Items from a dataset
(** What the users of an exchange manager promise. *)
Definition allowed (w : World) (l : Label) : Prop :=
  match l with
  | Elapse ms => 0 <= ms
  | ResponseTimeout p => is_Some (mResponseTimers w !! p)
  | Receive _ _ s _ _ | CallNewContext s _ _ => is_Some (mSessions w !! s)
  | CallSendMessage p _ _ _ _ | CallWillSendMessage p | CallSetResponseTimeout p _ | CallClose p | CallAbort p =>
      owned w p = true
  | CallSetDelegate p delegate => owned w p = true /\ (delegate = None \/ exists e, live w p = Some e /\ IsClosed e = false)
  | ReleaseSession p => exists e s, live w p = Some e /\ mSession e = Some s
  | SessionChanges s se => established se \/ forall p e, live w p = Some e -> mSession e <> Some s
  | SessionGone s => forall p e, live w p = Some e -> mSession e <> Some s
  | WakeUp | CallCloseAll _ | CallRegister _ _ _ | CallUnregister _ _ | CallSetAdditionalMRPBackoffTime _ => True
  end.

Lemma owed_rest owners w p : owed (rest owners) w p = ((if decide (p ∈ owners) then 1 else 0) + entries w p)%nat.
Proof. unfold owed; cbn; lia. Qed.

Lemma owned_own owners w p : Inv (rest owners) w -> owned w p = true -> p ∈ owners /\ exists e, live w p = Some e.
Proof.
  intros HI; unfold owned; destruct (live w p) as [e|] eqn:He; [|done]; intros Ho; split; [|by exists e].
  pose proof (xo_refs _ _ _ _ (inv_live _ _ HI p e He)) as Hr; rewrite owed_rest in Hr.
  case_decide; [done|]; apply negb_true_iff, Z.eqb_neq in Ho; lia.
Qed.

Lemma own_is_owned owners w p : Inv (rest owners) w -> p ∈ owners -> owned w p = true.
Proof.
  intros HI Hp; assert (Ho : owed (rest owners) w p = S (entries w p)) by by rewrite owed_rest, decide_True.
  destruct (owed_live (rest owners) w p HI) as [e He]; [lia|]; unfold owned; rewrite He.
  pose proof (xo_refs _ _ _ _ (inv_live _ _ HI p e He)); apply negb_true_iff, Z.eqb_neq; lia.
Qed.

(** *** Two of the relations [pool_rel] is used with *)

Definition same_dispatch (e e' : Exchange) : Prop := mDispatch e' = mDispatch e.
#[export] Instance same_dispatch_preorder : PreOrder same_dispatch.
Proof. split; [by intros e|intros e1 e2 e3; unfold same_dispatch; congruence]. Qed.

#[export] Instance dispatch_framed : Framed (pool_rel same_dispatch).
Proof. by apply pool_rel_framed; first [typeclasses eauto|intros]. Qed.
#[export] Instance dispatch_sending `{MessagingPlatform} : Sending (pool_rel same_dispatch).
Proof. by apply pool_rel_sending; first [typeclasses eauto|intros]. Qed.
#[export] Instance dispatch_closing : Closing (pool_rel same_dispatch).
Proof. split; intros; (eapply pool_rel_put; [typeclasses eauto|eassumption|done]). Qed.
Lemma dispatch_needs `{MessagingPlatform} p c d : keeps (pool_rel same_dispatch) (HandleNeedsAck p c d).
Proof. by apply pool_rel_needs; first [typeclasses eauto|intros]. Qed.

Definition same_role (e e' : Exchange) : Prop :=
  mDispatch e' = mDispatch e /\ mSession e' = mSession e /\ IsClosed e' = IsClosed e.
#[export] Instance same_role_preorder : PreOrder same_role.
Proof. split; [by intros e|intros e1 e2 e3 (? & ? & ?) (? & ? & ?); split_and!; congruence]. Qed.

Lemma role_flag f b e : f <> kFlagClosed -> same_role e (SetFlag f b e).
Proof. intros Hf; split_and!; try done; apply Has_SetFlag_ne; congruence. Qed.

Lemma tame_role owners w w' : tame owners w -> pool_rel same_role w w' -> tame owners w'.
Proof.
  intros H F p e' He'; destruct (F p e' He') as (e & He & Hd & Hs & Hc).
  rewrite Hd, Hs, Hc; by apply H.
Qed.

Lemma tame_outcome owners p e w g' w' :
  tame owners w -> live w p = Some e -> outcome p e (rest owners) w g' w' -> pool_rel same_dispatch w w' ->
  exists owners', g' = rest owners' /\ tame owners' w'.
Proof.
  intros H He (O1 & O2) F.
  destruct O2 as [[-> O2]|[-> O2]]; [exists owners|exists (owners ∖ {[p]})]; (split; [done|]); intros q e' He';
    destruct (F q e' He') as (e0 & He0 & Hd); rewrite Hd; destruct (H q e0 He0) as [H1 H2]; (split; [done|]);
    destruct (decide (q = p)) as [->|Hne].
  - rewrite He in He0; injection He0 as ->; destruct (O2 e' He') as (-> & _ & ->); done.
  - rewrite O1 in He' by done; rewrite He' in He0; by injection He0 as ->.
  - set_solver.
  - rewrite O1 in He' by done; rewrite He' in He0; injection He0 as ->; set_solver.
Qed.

_What you are asked to do:_
Scan the lines above for the word "exists" and copy every one where it occurs.

_Solution for this task:_
  | CallSetDelegate p delegate => owned w p = true /\ (delegate = None \/ exists e, live w p = Some e /\ IsClosed e = false)
  | ReleaseSession p => exists e s, live w p = Some e /\ mSession e = Some s
Lemma owned_own owners w p : Inv (rest owners) w -> owned w p = true -> p ∈ owners /\ exists e, live w p = Some e.
  intros HI; unfold owned; destruct (live w p) as [e|] eqn:He; [|done]; intros Ho; split; [|by exists e].
  exists owners', g' = rest owners' /\ tame owners' w'.
  destruct O2 as [[-> O2]|[-> O2]]; [exists owners|exists (owners ∖ {[p]})]; (split; [done|]); intros q e' He';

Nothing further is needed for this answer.